■ Exercise description ■
Write out the listing below exactly, beginning at its first line and ending with the line that contains "intros Ht Hn".
Top of Stored data
Lemma stuck `{NodeEnv} s t m b st : Tip s = Some t -> m <> t -> FindMostWorkChain (S (size (setBlockIndexCandidates s))) s = Some (s, Some m) -> blocks s !! m = Some b ->
  ActivateBestChainStep s st m false false = Some (s, st, true) -> forall fuel, ActivateBestChain fuel s st None false = None.
Proof.
  intros Ht Hn Ef Hb Es. induction fuel as [|fuel IH]; [done|]. cbn [ActivateBestChain]. rewrite Ef. cbn [mbind option_bind]. rewrite Ht, bool_decide_eq_false_2 by congruence.
  rewrite Hb. cbn [mbind option_bind]. rewrite bool_decide_eq_false_2 by done. rewrite Es. cbn [mbind option_bind negb]. by rewrite Ht, bool_decide_eq_false_2 by congruence.
Qed.
(** A block that [ConnectBlock] refuses as possibly corrupt is not marked and remains a
    candidate, and the activation of the best chain tries to connect it for ever. *)
Theorem corrupt_block_loops : let _ := Example_chain.env 2 (mkState MODE_INVALID 100 "bad-txnmrklroot" REJECT_INVALID true "") in
  exists s t, consistent s /\ Tip s = Some t /\ forall fuel, ActivateBestChain fuel s CValidationState_new None false = None.
Proof.
  intros env. exists Example_chain.s2, 1.
  split; [exact (@reachable_consistent Example_chain.quiet Example_chain.quiet_laws _ Example_chain.s2_reachable)|]. split; [vm_compute; reflexivity|].
  eapply (stuck Example_chain.s2 1 2); [vm_compute; reflexivity | done | vm_compute; reflexivity..].
Qed.

Lemma best_chain_found_witness : let _ := Example_chain.quiet in let _ := Example_chain.quiet_laws in
  ActivateBestChain (activation_fuel Example_chain.s5) Example_chain.s5 CValidationState_new None false = Some (Example_chain.s6, CValidationState_new, true) /\
  consistent Example_chain.s6 /\ Tip Example_chain.s6 = Some 4.
Proof.
  intros e l. destruct (consistent_Mid _ (reachable_consistent _ Example_chain.s5_reachable)) as (Hi & t & _ & Hm).
  assert (ActivateBestChain (activation_fuel Example_chain.s5) Example_chain.s5 CValidationState_new None false = Some (Example_chain.s6, CValidationState_new, true)) as E by (vm_compute; reflexivity).
  split; [exact E|]. destruct (best_chain_found Example_chain.s5 t t CValidationState_new None false Hi Hm) as [Hs _].
  destruct (Hs _ _ _ _ E) as (T' & t' & _ & _ & _ & _ & Hok). split; [exact (proj1 (Hok eq_refl)) | vm_compute; reflexivity].
Defined.
Lemma InvalidateBlock_correct_witness : let _ := Example_chain.quiet in let _ := Example_chain.quiet_laws in
  exists s' st' ok, InvalidateBlock Example_chain.s6 CValidationState_new 2 = Some (s', st', ok) /\ Inv s'.
Proof.
  intros e l. destruct (consistent_Mid _ (reachable_consistent _ Example_chain.s6_reachable)) as (Hi & t & Hr & _).
  assert (exists b, blocks Example_chain.s6 !! 2 = Some b /\ pprev b = Some 1) as (b & Hb & Hq) by (eexists; split; [vm_compute; reflexivity | reflexivity]).
  destruct (InvalidateBlock_correct Example_chain.s6 t CValidationState_new 2 b 1 Hi Hr Hb Hq) as (s' & st' & ok & E & Hi' & _). exists s', st', ok. split; [exact E | exact Hi'].
Defined.
Lemma ReconsiderBlock_correct_witness : let _ := Example_chain.quiet in exists s', ReconsiderBlock Example_chain.s7 2 = Some s' /\ entry_of s' 4 = clear_failed (entry_of Example_chain.s7 4).
Proof.
  intros e. pose proof Example_chain.quiet_laws as l. destruct (consistent_Mid _ (reachable_consistent _ Example_chain.s7_reachable)) as (Hi & t & Hr & _).
  assert (exists b, blocks Example_chain.s7 !! 2 = Some b) as (b & Hb) by (eexists; vm_compute; reflexivity).
  assert (indexed Example_chain.s7) as Hx.
  { intros k p. revert k p. change (map_Forall (fun k p => exists b, blocks Example_chain.s7 !! p = Some b /\ phashBlock b = k) (mapBlockIndex Example_chain.s7)).
    apply map_Forall_to_list. vm_compute map_to_list. repeat constructor; eexists; split; vm_compute; reflexivity. }
  destruct (ReconsiderBlock_correct Example_chain.s7 t 2 b Hi Hx (proj1 Hr) Hb) as (s' & E & _ & Hin & _). exists s'. split; [done|]. apply Hin. left.
  assert (exists c, blocks Example_chain.s7 !! 4 = Some c /\ pprev c = Some 2) as (c & Hc & Hq) by (eexists; split; [vm_compute; reflexivity | reflexivity]).
  apply (anc_step _ 4 c 2); [done | done | apply anc_refl; eauto].
Defined.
Bottom of Stored data
■ Reply ■
Lemma stuck `{NodeEnv} s t m b st : Tip s = Some t -> m <> t -> FindMostWorkChain (S (size (setBlockIndexCandidates s))) s = Some (s, Some m) -> blocks s !! m = Some b ->
  ActivateBestChainStep s st m false false = Some (s, st, true) -> forall fuel, ActivateBestChain fuel s st None false = None.
Proof.
  intros Ht Hn Ef Hb Es. induction fuel as [|fuel IH]; [done|]. cbn [ActivateBestChain]. rewrite Ef. cbn [mbind option_bind]. rewrite Ht, bool_decide_eq_false_2 by congruence.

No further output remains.